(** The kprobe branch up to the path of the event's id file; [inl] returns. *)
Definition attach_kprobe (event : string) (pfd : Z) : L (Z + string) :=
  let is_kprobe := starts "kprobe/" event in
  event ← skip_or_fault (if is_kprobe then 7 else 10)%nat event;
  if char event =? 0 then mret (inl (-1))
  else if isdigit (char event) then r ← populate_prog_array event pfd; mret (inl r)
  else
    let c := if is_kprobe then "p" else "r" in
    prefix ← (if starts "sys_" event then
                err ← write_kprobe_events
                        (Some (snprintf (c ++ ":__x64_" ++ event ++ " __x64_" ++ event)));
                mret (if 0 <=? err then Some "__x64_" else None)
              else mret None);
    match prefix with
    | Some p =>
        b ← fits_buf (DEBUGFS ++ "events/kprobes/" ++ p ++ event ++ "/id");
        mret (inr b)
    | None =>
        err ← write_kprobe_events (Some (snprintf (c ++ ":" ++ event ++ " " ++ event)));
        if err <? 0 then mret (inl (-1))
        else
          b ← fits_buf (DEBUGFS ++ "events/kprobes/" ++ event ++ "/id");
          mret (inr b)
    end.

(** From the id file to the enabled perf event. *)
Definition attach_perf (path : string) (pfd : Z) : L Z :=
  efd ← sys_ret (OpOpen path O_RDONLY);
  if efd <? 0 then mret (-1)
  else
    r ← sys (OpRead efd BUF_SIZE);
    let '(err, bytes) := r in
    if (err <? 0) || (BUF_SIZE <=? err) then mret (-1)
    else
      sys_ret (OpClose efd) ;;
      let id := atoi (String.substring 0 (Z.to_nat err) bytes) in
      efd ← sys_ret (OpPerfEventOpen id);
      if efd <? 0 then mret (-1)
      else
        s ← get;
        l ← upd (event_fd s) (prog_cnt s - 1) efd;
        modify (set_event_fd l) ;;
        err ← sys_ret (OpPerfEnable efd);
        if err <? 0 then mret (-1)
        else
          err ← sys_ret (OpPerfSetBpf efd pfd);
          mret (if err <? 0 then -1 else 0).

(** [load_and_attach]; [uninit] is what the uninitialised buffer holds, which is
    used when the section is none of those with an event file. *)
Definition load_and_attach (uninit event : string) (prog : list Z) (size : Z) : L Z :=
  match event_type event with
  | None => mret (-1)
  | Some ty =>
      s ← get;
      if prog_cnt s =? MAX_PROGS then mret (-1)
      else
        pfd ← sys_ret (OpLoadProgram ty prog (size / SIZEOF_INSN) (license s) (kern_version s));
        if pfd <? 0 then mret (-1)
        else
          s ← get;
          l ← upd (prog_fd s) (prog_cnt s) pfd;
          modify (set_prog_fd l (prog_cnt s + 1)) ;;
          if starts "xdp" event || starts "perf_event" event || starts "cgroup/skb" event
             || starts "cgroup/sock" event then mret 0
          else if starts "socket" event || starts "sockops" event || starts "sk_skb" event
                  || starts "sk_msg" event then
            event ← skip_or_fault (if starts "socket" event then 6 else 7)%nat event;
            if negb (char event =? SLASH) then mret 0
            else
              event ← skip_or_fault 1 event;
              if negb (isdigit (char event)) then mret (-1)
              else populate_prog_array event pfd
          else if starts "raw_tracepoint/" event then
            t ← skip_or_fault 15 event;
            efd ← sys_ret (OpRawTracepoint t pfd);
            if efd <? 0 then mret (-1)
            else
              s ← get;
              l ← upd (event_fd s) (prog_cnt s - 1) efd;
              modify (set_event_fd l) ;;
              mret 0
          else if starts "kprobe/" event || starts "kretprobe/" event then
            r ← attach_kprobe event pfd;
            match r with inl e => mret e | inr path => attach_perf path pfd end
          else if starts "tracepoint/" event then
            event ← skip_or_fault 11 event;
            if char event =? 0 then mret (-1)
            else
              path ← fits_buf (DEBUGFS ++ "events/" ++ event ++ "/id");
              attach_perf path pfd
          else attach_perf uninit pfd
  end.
= = = =
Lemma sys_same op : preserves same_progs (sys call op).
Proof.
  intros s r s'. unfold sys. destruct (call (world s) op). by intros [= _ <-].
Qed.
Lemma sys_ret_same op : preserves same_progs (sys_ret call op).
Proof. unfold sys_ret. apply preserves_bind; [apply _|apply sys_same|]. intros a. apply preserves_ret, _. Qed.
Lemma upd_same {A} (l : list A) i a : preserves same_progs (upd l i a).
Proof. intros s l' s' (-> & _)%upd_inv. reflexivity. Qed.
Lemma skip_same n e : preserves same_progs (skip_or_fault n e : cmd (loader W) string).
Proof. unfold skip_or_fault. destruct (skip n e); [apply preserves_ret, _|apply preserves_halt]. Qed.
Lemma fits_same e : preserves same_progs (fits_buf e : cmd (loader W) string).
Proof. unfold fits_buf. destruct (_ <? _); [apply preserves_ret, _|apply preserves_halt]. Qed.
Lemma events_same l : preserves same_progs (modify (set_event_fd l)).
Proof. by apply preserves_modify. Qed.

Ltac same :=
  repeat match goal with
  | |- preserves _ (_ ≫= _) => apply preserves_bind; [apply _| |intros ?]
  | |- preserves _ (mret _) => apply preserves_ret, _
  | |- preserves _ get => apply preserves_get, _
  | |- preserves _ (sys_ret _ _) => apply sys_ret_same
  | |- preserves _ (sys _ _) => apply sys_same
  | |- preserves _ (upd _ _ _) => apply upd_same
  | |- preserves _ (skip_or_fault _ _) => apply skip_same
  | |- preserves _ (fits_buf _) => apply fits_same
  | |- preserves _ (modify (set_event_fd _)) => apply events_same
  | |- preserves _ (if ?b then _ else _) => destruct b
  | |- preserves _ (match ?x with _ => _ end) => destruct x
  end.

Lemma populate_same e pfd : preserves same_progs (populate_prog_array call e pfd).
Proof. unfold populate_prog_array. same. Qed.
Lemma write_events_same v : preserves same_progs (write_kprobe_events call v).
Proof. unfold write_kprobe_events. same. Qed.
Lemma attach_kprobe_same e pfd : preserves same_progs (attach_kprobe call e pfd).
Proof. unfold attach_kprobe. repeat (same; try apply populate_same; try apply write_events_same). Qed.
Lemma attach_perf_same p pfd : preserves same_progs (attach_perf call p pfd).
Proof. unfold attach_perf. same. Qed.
= = = =
§ **Exercise**:
Within the listing above, the range opens at the line with "(** [load_and_attach]; [uninit]" and closes at the line with "match event_type event with". Reproduce exactly the lines of that range, including both ends.

§ **Answer to this exercise**:
(** [load_and_attach]; [uninit] is what the uninitialised buffer holds, which is
    used when the section is none of those with an event file. *)
Definition load_and_attach (uninit event : string) (prog : list Z) (size : Z) : L Z :=
  match event_type event with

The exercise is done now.